BACKGROUND/OBJECTIVE: Blood pressure optimization and maintenance of cerebral and spinal perfusion pressure are mainstays in the treatment of a neurocritically ill patient. Traditionally, central venous access has been required for vasopressor administration, with risk of inherent complications. The authors have previously reported pilot data on the safety of peripheral administration of phenylephrine in a neurocritical care unit. In this follow-up, we report the safety, feasibility, and potential efficacy of peripheral administration of low-concentration phenylephrine in a more robust cohort.

METHODS: A retrospective chart review was conducted on all consecutive patients who received peripheral phenylephrine in a tertiary care hospital neurocritical care unit.

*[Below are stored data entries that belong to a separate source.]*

(** * Visual reviewer: capture, compare, report

    A shallow embedding of [ai-agents-py/reviewer/review.py]: the pixel
    comparison [mismatch_ratio], the Pass/Fail decision and the driver loop
    [main] that screenshots every viewport, compares it with its reference and
    writes the report.

    Images are rasters of rows of pixels; the file system is a finite map from
    paths to files; exceptions are an explicit result type and [main] threads
    the file system and an effect log through a small state-and-error monad.
    Ratios are exact rationals ([Q], reduced), standing for the floats of the
    source. *)

From Stdlib Require Import ZArith QArith Qreduction Lia.
From stdpp Require Import gmap strings list pretty.

Local Open Scope Z_scope.

(** ** Exceptions and results *)

Inductive exn : Type :=
| PlaywrightError
| FileNotFoundError (path : string)
| UnidentifiedImageError (path : string)
| ValueError
| ZeroDivisionError.

Inductive result (A : Type) : Type :=
| Ok (a : A)
| Raise (e : exn).
Arguments Ok {A} a.
Arguments Raise {A} e.

Definition rbind {A B} (r : result A) (k : A → result B) : result B :=
  match r with
  | Ok a => k a
  | Raise e => Raise e
  end.

(** ** Rasters *)

(** One RGBA pixel, channels as bytes. *)
Record pixel : Type := Px { chR : Z; chG : Z; chB : Z; chA : Z }.

Definition byte_ok (z : Z) : Prop := 0 ≤ z ≤ 255.

Definition pixel_ok (p : pixel) : Prop :=
  byte_ok (chR p) ∧ byte_ok (chG p) ∧ byte_ok (chB p) ∧ byte_ok (chA p).

(** A PIL image of one mode: [im_size] is [Image.size] = (width, height),
    [rows] the scan lines, top to bottom. *)
Record raster (A : Type) : Type := Raster { im_size : Z * Z; rows : list (list A) }.
Arguments Raster {A} im_size rows.
Arguments im_size {A} r.
Arguments rows {A} r.
Lemma X10_keyword_search_witness :
  0 ≤ 3
  ∧ _search_unsplash_smart stock counting_rnd
      [lit "green leaves"; lit "potted plant"; lit "window light"] 3 5
    = Some (Ret [lit "https://images.example/leaves.jpg"])
  ∧ bounded_images 3 (Ret [lit "https://images.example/leaves.jpg"]).
Proof.
  split; [lia|]. split; [reflexivity|].
  apply (proj1 (X10_keyword_search counting_rnd stock_unsplash
                  [lit "green leaves"; lit "potted plant"; lit "window light"]
                  3 5 ltac:(lia))).
  reflexivity.
Defined.

(** X11: [search_images], asked for [count >= 0] images from any engine,
    with or without smart keywords, returns (when it returns) without
    raising, at most [count] URLs, and at least one if [count >= 1]; with
    the engine [picsum] it returns exactly [count]. *)
Theorem X11_search_images (client : api_client) (env : providers)
    (rnd : nat → nat) (query : pystr) (count : Z) (search_engine : pystr)
    (use_smart_keywords : bool) (fuel : nat) :
  0 ≤ count →
  (∀ result,
     search_images client env rnd query count search_engine
       use_smart_keywords fuel = Some result →
     bounded_images count result)
  ∧ (search_engine = lit "picsum" →
     ∀ result,
       search_images client env rnd query count search_engine
         use_smart_keywords fuel = Some result →
       ∃ images, result = Ret images ∧ len images = count).
Proof.
  intros Hcount. split.
  - intros result. by apply search_images_bounded.
  - intros -> result. unfold search_images. cbv zeta.
    rewrite bool_decide_eq_true_2 by reflexivity.
    rewrite andb_false_r. cbv iota.
    destruct (_search_picsum rnd query count fuel) as [images|] eqn:Hrun;
      [|discriminate].
    intros [= <-]. exists images. split; [reflexivity|].
    by eapply search_picsum_length.
Qed.

Lemma X11_search_images_witness :
  0 ≤ 2
  ∧ ∃ images,
      search_images silent_client keyless counting_rnd (lit "Indoor plants") 2
        (lit "unsplash") true 5 = Some (Ret images)
      ∧ len images ≤ 2.
Proof.
  split; [lia|].
  destruct (proj1 (X11_search_images silent_client keyless counting_rnd
                     (lit "Indoor plants") 2 (lit "unsplash") true 5
                     ltac:(lia))
              (Ret [picsum_url 1; picsum_url 2]) eq_refl)
    as (images & Heq & Hlen & _).
  exists images. split; [rewrite <- Heq; reflexivity | exact Hlen].
Defined.

(** ** Acquiring the images of an article *)

Section Acquire.
Variable client : api_client.
Variable env : providers.
Variable rnd : nat → nat.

RESULTS: A cohort of 125 patients were identified and included in the final analysis. The average age was 59.3 years, with an average intensive care unit (ICU) length of stay of 7.61 days. The most common indication for phenylephrine use was spinal perfusion (both with/without neurogenic shock) in 38.4% of cases, followed by postsurgical/anesthesia resuscitation in 16.8% of cases; 25.6% of patients in our cohort required escalation to central venous access (central venous catheter + peripherally inserted central catheter). A total of 2880 patient-hours were recorded with peripheral phenylephrine infusion, of which 73.9% were at goal blood pressure (either systolic or mean arterial pressure). Only one major complication of thrombophlebitis and 8 minor complications were recorded.

CONCLUSIONS: Protocol-driven peripheral administration of lower concentration phenylephrine in an ICU setting is safe and feasible. This strategy is potentially effective at achieving hemodynamic targets in the majority of patients avoiding the need for central venous access.